Transfection with GFP-LC3B allowed visualization of autophagic puncta and tracking of autophagosome maturation and degradation in the lysosome. (A) Overexpression of CerS5 in isolated cardiomyocytes increased levels of GFP-LC3B-I, GFP-LC3B-II, and free GFP, indicating an increase in autophagy under these conditions, compared with empty vector. Immunoblot quantitations are presented with a representative immunoblot. White lines indicate that free GFP bands are shown with a shorter exposure of the same lanes from the same blot as the GFP-LC3B bands. (B) Treatment with myristate resulted in increased levels of GFP-LC3B-II and free GFP, indicating increased levels of mature autophagosomes and increased autophagic clearance.
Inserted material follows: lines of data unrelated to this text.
(** Nobody has asked to stop. *)
Definition going (w : World) : Prop := quit_requested (w_cs w) = false /\ shutdown_requested (w_stats w) = false.

Definition anything (argv : list bytes) : Prop := True.

Section pipeline.
Context `{O : Oracle} `{!OracleLaws O} (opts : ServerOptions).
Hypothesis Hdbs : num_databases opts <= Z.of_nat kNumDatabases.
Implicit Types (s : Server) (a : nat) (c : Connection).

(** Commands one after the other, each counted. *)
Definition serve_one (argv : list bytes) : M unit :=
  modify (fun w => with_stats (one_command (w_stats w)) w) ≫= fun _ => Dispatch opts 2 argv.
Definition serve (cmds : list (list bytes)) : M unit := for_each serve_one cmds.

Lemma serve_one_keeps argv w w' : serve_one argv w = Done tt w' -> going w' -> going w.
Proof.
  unfold serve_one, mbind, M_bind, modify. set (w1 := with_stats _ _). intros E [Hq Hs].
  pose proof (Dispatch_polite opts 2 argv w1) as K. rewrite E in K. destruct K. split.
  - destruct ks_quit as [K|[_ K]]; [|congruence]. rewrite <- Hq, K. done.
  - destruct (shutdown_requested (w_stats w)) eqn:E'; [|done]. rewrite ks_shutdown in Hs; done.
Qed.

Lemma serve_going cmds w w' : serve cmds w = Done tt w' -> going w' -> going w.
Proof.
  revert w. induction cmds as [|argv cmds IH]; intros w; [by intros [= ->]|].
  unfold serve. cbn [for_each]. unfold mbind, M_bind. destruct (serve_one argv w) as [[] w1|u] eqn:E1; [|done].
  intros E Hg. eapply serve_one_keeps; [exact E1|]. by apply IH.
Qed.

(** A command on the connection is a command on the view. *)
Lemma dispatch_view N s a c argv w :
  srv_ok anything N s -> heap s !! a = Some c -> N + zlen argv <= LLONG_MAX ->
  serve_one argv (view s a c) = Done tt w ->
  exists s' c', dispatch opts a argv s = Ok tt s' /\ srv_ok anything (N + zlen argv) s' /\ served s a c s' c' /\
    heap s' !! a = Some c' /\ view s' a c' = w /\ state c' = w_cs w.
Proof.
  intros H Hc HN Hw. pose proof (dispatch_ok opts Hdbs anything N s a c argv H Hc I HN) as D.
  unfold serve_one, mbind, M_bind, modify in Hw.
  change (with_stats _ (view s a c)) with (pre (sent_of s a) (world_of (set_stats (one_command (stats_ s)) s) c)) in Hw.
  rewrite Dispatch_framed in Hw. unfold dispatch in *. erewrite sbind_run in D |- * by done.
  rewrite (sbind_run _ _ _ _ _ (conn_run a c (set_stats (one_command (stats_ s)) s) Hc)) in D |- *.
  unfold call_dispatch in *.
  destruct (Dispatch opts 2 argv (world_of (set_stats (one_command (stats_ s)) s) c)) as [[] w1|u]; [|done].
  injection Hw as <-. destruct D as (c' & H' & Hs & Hc' & _). cbn in Hc'. rewrite lookup_insert_eq in Hc'.
  injection Hc' as <-. eexists _, _. split; [done|]. split_and!; [done|done|cbn; by rewrite lookup_insert_eq| |done].
  unfold view, pre, sent_of. cbn. by destruct w1.
Qed.

Lemma run_commands_view N s a c cmds w :
  srv_ok anything N s -> heap s !! a = Some c -> N + args_of cmds <= LLONG_MAX -> Forall (fun x => x <> []) cmds ->
  serve cmds (view s a c) = Done tt w -> going w ->
  exists s' c', run_commands opts a cmds s = Ok false s' /\ srv_ok anything (N + args_of cmds) s' /\
    served s a c s' c' /\ heap s' !! a = Some c' /\ view s' a c' = w.
Proof.
  intros H Hc HN Hne. revert N s c H Hc HN. induction Hne as [|argv cmds Hx Hne IH]; intros N s c H Hc HN Hw Hg.
  { injection Hw as <-. exists s, c. change (args_of []) with 0. rewrite Z.add_0_r. split_and!; try done.
    split; try done. by rewrite insert_id. }
  rewrite args_of_cons in *. pose proof (args_of_nonneg cmds) as Hn1.
  unfold serve in Hw. cbn [for_each] in Hw. unfold mbind, M_bind in Hw.
  destruct (serve_one argv (view s a c)) as [[] w1|u] eqn:E1; [|done].
  destruct (dispatch_view N s a c argv w1 H Hc ltac:(lia) E1) as (s1 & c1 & Ed & H1 & Hs1 & Hc1 & Hv1 & Hst1).
  cbn [run_commands]. rewrite bool_decide_eq_false_2 by done.
  rewrite (sbind_run _ _ _ _ _ Ed). rewrite (sbind_run _ _ _ _ _ (conn_run _ _ _ Hc1)). erewrite sbind_run by done.
  destruct (serve_going cmds w1 w Hw Hg) as [Hq1 Hd1]. rewrite Hst1, Hq1.
  assert (stats_ s1 = w_stats w1) as -> by (by rewrite <- Hv1). rewrite Hd1.
  destruct (IH (N + zlen argv) s1 c1 H1 Hc1 ltac:(lia)) as (s' & c' & E' & H' & Hs' & Hc' & Hv'); [by rewrite Hv1|done|].
  exists s', c'. split_and!; try done; [by rewrite Z.add_assoc|by eapply served_trans].
Qed.

Lemma written_stats N s a c s' c' :
  srv_ok anything N s -> srv_ok anything N s' -> same_rest s s' -> written s a c s' c' -> stats_ s' = stats_ s.
Proof.
  intros H H' Hr Wr. apply same_rest_stats; [done|].
  by rewrite (ok_count _ _ _ H'), (ok_count _ _ _ H), (wr_conns _ _ _ _ _ Wr).
Qed.

(** A reply on its way does not change the view. *)
Lemma written_view N s a c s' c' :
  srv_ok anything N s -> srv_ok anything N s' -> same_rest s s' -> written s a c s' c' -> view s' a c' = view s a c.
Proof.
  intros H H' Hr Wr. pose proof (written_stats N s a c s' c' H H' Hr Wr) as Hst. destruct Hr, Wr.
  unfold view, pre, world_of, with_out. cbn. by rewrite wr_bytes, wr_state, same_db, same_rdb, same_children, same_ticks, Hst.
Qed.

(** What belongs to nobody or to others than [a]: not even the bytes on their way
    to another client have changed. *)
Record kept s a s' : Prop := {
  kept_next : next_addr s' = next_addr s;
  kept_id : next_client_id_ s' = next_client_id_ s;
  kept_quit : quit_ s' = quit_ s;
  kept_sent : forall b, b <> a -> sent_of s' b = sent_of s b
}.

Lemma kept_trans s1 s2 s3 a : kept s1 a s2 -> kept s2 a s3 -> kept s1 a s3.
Proof. intros [] []. split; try congruence. intros b Hb. by rewrite kept_sent1, kept_sent0. Qed.

Lemma served_kept s a c s' c' : served s a c s' c' -> kept s a s'.
Proof. intros []. split; try done. intros b _. unfold sent_of. by rewrite sv_sent. Qed.

Lemma written_kept s a c s' c' : same_rest s s' -> written s a c s' c' -> kept s a s'.
Proof. intros [] []. by split. Qed.

Lemma flush_view N s a c ws :
  srv_ok anything N s -> heap s !! a = Some c -> soft_writes ws -> complete_writes ws ->
  exists s' c', flush a ws s = Ok tt s' /\ srv_ok anything N s' /\ heap s' = <[a := c']> (heap s) /\
    parser c' = parser c /\ view s' a c' = view s a c /\ kept s a s'.
Proof.
  intros H Hc Hs Hw. unfold flush. rewrite (sbind_run _ _ _ _ _ (conn_run _ _ _ Hc)).
  case_bool_decide; [exists s, c; split_and!; try done; by rewrite insert_id|].
  pose proof (OnWritable_ok anything N ws s a c H Hc) as W. unfold write_post in W.
  destruct (OnWritable a ws s) as [[] s'|u|]; [|done|done].
  destruct W as (H' & Hr & [(c' & Wr)|(Hn & _)]); [|done].
  exists s', c'. split_and!; [done|done|apply Wr|apply Wr|by eapply written_view|by eapply written_kept].
Qed.

(** The handler from the parsed commands on. *)
Lemma commands_view N s a c cmds ws w :
  srv_ok anything N s -> heap s !! a = Some c -> soft_writes ws -> complete_writes ws ->
  N + args_of cmds <= LLONG_MAX -> Forall (fun x => x <> []) cmds ->
  serve cmds (view s a c) = Done tt w -> going w ->
  exists s' c', (seen ← run_commands opts a cmds; returned ← after_commands a seen ws;
      if returned : bool then mret tt else flush a ws) s = Ok tt s' /\
    srv_ok anything (N + args_of cmds) s' /\ heap s' = <[a := c']> (heap s) /\ parser c' = parser c /\
    view s' a c' = w /\ kept s a s'.
Proof.
  intros H Hc Hs Hw HN Hne Hv Hg.
  destruct (run_commands_view N s a _ cmds w H Hc HN Hne Hv Hg) as (s2 & c2 & E2 & H2 & Hs2 & Hc2 & Hv2).
  rewrite (sbind_run _ _ _ _ _ E2). destruct Hg as [Hq Hd].
  erewrite sbind_run.
  2: { unfold after_commands. erewrite sbind_run by done.
       assert (stats_ s2 = w_stats w) as -> by (by rewrite <- Hv2). rewrite Hd. cbn [orb].
       rewrite (sbind_run _ _ _ _ _ (conn_run _ _ _ Hc2)).
       assert (state c2 = w_cs w) as -> by (by rewrite <- Hv2). rewrite Hq. done. }
  destruct (flush_view _ s2 a c2 ws H2 Hc2 Hs Hw) as (s3 & c3 & E3 & H3 & Hh3 & Hp3 & Hv3 & Hk3).
  exists s3, c3. split_and!; [done|done| | |congruence|].
  - rewrite Hh3, (sv_heap _ _ _ _ _ Hs2). by rewrite !insert_insert_eq.
  - rewrite Hp3. by rewrite (sv_parser _ _ _ _ _ Hs2).
  - eapply kept_trans; [by eapply served_kept|done].
Qed.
This effect was prevented by siRNA-mediated knockdown of CerS5. Immunoblot quantitations are presented with representative immunoblots; noncontiguous lanes, separated by white lines, are shown from the same gel. (C) Myristate treatment increased the number of GFP-labeled puncta in GFP-LC3B–expressing cells, suggesting increased numbers of autophagosomes; this effect was attenuated by CerS5 knockdown. All results are presented as mean ± SEM. *P < 0.05 vs. empty vector or control siRNA and BSA; ***P < 0.005 vs. control siRNA and BSA.